● Aim of the task: Looking at the listing below, retype exactly the lines starting at the one containing "Definition log_ok (s" and ending at the one containing "(** ** Lemmas on the tree *)", both included, and nothing else.

+===+

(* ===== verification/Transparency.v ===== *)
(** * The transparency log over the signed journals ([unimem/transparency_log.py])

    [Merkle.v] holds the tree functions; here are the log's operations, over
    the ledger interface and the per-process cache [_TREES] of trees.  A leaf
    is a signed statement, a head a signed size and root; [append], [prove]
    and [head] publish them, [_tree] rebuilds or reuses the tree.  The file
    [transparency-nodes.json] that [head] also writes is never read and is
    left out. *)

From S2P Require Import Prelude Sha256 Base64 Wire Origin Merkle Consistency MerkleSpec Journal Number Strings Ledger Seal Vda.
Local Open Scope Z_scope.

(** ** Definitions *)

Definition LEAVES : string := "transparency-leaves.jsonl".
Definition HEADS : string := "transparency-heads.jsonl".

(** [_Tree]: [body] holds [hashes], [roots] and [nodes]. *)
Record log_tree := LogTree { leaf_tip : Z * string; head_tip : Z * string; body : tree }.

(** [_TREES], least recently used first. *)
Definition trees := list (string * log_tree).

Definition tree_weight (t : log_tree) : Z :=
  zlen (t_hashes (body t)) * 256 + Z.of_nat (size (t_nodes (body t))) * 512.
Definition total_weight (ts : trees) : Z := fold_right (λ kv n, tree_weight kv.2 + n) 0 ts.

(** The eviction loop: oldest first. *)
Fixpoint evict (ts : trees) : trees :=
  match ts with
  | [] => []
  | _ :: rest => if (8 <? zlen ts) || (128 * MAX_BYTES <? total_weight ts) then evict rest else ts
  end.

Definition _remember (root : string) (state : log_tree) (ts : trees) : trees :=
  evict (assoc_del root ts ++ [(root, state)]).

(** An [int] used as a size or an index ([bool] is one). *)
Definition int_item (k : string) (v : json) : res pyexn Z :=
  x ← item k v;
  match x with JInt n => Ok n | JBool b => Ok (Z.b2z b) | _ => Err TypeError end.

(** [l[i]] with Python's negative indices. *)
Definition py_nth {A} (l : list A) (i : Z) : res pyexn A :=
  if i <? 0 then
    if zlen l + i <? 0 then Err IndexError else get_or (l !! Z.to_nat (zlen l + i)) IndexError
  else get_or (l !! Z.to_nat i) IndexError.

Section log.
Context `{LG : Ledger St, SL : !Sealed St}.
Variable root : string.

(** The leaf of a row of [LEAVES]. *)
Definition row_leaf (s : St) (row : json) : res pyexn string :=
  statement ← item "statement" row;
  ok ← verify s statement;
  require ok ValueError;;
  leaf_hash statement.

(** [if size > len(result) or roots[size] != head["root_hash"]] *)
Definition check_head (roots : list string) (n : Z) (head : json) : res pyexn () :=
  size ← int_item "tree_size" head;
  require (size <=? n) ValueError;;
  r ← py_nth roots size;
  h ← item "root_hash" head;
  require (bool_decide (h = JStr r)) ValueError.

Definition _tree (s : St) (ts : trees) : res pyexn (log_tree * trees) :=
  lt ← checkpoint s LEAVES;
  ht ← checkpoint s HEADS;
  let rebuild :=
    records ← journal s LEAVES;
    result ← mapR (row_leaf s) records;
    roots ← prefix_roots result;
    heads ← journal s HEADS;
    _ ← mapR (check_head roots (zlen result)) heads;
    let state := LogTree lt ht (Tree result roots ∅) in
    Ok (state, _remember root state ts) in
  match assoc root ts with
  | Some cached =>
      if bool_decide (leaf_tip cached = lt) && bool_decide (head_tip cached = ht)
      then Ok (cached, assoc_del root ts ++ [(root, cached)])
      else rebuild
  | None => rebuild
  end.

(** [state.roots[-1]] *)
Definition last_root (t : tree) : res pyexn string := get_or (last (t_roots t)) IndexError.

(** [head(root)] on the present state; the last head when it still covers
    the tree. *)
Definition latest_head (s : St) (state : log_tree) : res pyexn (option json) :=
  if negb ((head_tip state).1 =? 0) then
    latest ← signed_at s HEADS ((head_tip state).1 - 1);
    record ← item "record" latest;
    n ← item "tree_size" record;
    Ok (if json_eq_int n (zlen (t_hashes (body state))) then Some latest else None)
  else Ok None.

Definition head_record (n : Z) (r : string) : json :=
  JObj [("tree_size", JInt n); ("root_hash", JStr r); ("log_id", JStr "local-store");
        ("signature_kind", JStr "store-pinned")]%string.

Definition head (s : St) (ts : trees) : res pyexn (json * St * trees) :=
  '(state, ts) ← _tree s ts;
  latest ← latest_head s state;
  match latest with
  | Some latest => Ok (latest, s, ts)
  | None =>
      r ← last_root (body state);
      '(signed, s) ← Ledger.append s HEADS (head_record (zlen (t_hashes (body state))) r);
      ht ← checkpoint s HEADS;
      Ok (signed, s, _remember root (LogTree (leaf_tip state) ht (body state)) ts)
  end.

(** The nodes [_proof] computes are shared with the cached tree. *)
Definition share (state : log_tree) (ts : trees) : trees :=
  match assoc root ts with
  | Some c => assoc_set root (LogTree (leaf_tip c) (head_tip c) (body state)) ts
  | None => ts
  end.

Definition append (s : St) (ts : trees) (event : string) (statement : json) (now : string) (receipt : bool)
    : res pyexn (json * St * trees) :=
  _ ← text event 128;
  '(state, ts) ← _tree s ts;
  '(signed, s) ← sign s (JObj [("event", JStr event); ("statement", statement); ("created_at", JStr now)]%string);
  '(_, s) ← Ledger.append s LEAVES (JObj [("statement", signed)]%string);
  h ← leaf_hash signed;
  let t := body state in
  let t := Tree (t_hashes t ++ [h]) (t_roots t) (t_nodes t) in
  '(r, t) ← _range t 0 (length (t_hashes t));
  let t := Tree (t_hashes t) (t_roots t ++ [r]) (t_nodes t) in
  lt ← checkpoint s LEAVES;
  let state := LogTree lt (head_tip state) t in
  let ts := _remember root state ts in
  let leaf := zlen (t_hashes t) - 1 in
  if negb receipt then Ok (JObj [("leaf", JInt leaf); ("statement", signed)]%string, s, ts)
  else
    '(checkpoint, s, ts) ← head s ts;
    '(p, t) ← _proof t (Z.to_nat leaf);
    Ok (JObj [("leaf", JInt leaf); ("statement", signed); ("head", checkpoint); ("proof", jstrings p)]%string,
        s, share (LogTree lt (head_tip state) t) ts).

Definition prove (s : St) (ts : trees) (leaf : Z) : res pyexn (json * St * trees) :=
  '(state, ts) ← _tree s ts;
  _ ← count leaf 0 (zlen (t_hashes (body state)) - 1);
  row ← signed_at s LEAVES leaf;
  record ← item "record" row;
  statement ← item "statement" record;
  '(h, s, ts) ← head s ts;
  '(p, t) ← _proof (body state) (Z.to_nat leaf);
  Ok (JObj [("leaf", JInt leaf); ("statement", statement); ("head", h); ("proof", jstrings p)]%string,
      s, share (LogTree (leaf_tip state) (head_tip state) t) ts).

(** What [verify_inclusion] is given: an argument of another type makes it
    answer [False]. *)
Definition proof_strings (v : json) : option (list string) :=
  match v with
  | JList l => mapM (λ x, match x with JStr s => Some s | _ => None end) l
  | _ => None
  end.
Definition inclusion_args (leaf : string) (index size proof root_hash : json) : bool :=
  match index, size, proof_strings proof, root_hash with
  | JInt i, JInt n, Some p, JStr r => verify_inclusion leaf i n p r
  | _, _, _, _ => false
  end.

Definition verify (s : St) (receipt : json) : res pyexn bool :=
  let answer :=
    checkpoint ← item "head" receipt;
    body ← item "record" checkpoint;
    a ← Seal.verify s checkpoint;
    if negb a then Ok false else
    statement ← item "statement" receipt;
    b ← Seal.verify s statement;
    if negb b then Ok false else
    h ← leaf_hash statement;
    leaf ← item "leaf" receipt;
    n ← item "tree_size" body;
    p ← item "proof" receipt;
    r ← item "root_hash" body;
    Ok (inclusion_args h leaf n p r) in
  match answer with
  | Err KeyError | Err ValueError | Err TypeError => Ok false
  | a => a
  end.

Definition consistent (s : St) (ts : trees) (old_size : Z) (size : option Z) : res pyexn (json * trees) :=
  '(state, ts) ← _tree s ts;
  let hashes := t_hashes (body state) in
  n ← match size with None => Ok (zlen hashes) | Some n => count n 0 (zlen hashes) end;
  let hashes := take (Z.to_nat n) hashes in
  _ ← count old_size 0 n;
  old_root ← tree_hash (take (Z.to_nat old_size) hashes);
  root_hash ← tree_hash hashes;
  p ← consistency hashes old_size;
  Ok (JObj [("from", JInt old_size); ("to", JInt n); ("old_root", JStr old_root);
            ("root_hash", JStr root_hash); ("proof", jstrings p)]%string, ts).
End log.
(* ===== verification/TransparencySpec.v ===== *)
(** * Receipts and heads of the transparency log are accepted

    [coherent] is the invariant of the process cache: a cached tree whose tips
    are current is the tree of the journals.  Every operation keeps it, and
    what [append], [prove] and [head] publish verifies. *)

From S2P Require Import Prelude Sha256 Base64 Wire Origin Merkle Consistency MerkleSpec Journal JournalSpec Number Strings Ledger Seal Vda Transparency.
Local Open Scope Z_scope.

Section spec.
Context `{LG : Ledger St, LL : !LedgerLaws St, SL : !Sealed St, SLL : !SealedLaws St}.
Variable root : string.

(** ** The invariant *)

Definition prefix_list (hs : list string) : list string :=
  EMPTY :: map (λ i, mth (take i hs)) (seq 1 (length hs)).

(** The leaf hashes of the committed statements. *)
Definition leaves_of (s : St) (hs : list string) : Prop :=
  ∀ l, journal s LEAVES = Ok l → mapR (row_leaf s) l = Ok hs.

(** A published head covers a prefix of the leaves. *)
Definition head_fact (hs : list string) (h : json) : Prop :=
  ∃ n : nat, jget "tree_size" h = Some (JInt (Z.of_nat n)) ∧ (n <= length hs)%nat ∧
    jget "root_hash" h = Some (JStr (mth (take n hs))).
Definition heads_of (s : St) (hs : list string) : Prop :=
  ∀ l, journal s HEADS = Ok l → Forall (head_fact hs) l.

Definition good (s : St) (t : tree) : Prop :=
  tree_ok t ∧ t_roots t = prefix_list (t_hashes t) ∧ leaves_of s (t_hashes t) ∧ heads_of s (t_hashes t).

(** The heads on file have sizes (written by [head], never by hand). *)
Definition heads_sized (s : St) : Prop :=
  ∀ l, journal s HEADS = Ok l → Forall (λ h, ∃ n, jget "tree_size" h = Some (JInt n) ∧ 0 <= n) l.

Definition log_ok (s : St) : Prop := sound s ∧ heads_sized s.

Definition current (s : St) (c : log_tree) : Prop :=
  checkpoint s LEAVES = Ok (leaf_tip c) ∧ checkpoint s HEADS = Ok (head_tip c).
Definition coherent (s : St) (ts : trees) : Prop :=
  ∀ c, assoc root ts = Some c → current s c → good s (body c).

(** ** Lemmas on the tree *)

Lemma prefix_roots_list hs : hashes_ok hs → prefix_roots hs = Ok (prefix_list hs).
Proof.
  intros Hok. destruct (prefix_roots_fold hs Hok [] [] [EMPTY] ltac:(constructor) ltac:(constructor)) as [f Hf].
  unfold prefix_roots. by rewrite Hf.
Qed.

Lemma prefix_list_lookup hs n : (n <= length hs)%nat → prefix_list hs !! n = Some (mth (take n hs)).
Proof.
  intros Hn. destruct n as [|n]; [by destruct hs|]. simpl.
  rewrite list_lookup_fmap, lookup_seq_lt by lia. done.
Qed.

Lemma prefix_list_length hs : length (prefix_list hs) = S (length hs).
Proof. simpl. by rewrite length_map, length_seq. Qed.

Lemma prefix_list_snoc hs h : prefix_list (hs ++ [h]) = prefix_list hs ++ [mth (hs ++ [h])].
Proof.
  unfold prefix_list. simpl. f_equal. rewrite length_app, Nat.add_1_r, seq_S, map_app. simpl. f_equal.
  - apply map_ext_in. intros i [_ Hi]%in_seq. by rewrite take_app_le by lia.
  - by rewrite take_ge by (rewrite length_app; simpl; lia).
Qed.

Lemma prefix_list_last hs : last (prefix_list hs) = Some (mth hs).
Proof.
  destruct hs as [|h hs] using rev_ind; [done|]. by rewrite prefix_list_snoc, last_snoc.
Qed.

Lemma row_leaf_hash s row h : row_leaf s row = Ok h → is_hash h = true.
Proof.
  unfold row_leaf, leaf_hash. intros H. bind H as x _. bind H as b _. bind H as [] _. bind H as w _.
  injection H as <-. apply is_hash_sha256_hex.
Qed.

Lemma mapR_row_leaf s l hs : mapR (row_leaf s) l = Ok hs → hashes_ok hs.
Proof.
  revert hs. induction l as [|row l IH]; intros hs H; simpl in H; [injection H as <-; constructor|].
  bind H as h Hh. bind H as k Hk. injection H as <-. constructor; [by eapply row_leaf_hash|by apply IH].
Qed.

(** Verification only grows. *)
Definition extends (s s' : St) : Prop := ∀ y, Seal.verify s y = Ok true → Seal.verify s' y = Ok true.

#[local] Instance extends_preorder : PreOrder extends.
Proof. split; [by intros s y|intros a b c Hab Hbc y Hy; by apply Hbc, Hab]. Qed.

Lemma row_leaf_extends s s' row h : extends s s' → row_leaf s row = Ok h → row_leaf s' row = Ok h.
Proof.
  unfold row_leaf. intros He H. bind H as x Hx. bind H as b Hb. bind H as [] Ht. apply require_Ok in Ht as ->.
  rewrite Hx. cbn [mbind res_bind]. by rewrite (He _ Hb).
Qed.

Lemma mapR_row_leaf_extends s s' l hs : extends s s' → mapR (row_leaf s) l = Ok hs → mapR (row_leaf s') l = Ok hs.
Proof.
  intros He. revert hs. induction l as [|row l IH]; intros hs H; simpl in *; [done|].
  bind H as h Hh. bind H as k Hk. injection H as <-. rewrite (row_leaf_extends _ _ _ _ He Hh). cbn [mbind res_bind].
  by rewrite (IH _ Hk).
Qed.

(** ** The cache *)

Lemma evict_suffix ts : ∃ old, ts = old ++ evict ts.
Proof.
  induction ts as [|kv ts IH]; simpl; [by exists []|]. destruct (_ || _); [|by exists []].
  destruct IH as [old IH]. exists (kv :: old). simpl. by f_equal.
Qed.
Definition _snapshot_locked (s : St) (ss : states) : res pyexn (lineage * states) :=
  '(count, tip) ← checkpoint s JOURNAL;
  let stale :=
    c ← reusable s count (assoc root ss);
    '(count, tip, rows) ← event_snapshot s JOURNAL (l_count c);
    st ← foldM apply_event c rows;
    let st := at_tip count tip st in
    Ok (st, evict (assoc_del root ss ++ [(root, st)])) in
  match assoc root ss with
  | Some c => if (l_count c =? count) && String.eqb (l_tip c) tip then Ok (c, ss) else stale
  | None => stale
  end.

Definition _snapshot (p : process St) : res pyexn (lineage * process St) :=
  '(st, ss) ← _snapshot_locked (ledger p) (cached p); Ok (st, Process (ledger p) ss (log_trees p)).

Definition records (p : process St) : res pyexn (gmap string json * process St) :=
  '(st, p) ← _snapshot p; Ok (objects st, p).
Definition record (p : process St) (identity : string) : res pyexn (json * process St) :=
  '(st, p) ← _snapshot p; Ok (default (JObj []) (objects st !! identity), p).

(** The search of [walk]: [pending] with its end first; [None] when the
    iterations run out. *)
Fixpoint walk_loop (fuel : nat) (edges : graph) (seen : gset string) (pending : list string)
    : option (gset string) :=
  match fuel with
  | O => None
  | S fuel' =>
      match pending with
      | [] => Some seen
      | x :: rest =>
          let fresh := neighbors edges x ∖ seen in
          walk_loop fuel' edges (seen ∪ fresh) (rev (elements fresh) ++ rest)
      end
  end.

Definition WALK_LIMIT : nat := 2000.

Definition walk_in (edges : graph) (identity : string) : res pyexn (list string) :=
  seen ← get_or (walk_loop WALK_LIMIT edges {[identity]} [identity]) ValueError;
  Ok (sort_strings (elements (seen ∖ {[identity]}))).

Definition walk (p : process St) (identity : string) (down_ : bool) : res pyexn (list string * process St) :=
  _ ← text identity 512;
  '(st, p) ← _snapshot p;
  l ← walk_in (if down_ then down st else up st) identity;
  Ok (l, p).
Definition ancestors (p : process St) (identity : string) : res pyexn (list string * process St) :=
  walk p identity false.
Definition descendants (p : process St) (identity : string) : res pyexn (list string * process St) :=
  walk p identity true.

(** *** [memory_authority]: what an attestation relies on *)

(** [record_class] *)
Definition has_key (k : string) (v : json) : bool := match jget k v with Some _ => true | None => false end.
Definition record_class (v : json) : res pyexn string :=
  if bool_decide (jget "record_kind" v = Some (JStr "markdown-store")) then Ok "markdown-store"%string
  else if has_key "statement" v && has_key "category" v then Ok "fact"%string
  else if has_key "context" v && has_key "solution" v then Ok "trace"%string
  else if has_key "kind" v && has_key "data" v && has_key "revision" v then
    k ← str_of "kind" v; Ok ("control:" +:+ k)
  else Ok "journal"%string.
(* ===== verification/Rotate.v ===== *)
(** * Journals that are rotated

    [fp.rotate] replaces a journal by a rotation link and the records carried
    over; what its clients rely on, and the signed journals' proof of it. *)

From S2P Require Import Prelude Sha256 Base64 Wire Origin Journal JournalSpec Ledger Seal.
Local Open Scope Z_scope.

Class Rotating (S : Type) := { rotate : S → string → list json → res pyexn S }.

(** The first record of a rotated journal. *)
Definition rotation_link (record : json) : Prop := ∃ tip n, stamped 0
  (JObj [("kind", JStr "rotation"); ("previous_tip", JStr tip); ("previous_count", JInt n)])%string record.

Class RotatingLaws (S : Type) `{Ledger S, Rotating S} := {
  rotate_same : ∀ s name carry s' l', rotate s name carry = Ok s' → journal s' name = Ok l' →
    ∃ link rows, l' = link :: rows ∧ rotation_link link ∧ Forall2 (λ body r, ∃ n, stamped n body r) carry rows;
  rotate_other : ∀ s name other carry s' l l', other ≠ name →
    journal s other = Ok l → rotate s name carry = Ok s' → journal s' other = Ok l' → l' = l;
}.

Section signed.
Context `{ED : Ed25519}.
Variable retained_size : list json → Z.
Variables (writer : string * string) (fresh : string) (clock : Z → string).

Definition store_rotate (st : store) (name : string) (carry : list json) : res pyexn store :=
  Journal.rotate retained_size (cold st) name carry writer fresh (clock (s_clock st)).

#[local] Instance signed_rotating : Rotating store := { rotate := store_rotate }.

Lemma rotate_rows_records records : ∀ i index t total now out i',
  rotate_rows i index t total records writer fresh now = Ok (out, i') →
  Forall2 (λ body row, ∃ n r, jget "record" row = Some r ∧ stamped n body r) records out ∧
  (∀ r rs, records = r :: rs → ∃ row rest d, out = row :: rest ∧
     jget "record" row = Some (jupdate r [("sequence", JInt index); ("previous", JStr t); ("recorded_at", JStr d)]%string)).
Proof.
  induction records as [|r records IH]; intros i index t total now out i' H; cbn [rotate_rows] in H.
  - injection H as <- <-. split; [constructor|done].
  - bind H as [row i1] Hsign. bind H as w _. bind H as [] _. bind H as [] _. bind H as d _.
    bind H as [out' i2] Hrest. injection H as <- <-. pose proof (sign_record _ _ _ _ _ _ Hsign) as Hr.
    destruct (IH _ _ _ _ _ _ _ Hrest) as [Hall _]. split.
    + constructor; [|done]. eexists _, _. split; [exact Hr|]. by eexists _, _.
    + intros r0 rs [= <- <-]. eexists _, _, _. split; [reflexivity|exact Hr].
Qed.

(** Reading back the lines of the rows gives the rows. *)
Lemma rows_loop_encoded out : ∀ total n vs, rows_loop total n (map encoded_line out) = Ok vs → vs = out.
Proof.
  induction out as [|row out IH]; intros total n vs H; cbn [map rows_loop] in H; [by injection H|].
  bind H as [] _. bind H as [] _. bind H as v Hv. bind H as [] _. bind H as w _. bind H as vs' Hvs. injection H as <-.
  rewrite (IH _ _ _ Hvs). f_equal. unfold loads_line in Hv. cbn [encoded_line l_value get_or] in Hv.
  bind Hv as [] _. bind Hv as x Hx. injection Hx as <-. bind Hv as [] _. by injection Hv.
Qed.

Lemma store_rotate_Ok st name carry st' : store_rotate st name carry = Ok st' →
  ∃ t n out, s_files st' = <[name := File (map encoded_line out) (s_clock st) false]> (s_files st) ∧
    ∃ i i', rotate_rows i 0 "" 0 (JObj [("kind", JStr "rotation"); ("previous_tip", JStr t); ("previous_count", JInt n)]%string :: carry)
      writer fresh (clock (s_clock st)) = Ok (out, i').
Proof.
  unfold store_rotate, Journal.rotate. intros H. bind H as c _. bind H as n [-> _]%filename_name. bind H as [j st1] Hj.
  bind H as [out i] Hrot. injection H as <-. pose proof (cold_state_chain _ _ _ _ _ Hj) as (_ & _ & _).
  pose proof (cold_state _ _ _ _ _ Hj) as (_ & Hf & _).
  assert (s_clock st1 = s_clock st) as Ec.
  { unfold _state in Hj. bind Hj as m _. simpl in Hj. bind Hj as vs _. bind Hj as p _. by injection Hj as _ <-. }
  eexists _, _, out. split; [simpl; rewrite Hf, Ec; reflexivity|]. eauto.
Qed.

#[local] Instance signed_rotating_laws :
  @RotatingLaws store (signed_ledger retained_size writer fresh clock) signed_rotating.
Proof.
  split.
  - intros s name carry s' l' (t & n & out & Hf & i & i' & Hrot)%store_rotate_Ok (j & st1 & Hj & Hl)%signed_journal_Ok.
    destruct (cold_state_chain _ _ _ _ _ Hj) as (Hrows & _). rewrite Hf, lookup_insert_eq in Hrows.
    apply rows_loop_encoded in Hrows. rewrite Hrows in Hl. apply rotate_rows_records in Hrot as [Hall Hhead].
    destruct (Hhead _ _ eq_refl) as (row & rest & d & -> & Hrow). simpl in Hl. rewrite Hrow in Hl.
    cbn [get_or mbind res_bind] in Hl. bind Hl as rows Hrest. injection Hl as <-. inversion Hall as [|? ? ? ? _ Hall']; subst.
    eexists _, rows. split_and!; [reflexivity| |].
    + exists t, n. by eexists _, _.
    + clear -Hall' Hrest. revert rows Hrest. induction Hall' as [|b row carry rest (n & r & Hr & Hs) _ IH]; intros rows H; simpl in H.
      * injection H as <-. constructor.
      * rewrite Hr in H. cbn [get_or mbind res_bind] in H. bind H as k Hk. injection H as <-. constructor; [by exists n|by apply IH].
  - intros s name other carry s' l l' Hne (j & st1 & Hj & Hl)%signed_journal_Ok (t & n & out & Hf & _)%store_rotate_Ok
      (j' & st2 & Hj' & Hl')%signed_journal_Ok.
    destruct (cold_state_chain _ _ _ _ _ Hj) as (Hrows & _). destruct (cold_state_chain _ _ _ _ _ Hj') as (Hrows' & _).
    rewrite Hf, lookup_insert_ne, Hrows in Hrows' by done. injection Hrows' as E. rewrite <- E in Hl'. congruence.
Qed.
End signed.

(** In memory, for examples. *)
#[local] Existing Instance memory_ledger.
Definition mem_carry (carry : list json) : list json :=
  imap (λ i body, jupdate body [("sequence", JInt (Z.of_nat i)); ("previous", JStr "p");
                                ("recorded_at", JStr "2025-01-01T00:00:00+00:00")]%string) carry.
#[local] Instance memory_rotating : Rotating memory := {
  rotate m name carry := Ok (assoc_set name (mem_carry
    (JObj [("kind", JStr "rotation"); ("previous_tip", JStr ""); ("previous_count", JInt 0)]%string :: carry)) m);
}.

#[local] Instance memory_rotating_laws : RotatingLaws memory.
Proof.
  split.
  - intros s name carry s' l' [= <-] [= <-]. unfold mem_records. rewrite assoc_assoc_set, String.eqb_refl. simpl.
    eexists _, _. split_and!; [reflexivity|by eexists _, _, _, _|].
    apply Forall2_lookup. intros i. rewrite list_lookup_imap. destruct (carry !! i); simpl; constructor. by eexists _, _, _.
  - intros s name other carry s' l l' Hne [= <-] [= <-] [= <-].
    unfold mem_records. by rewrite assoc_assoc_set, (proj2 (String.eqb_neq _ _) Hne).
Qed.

+===+

● Answer space:
Definition log_ok (s : St) : Prop := sound s ∧ heads_sized s.

Definition current (s : St) (c : log_tree) : Prop :=
  checkpoint s LEAVES = Ok (leaf_tip c) ∧ checkpoint s HEADS = Ok (head_tip c).
Definition coherent (s : St) (ts : trees) : Prop :=
  ∀ c, assoc root ts = Some c → current s c → good s (body c).

(** ** Lemmas on the tree *)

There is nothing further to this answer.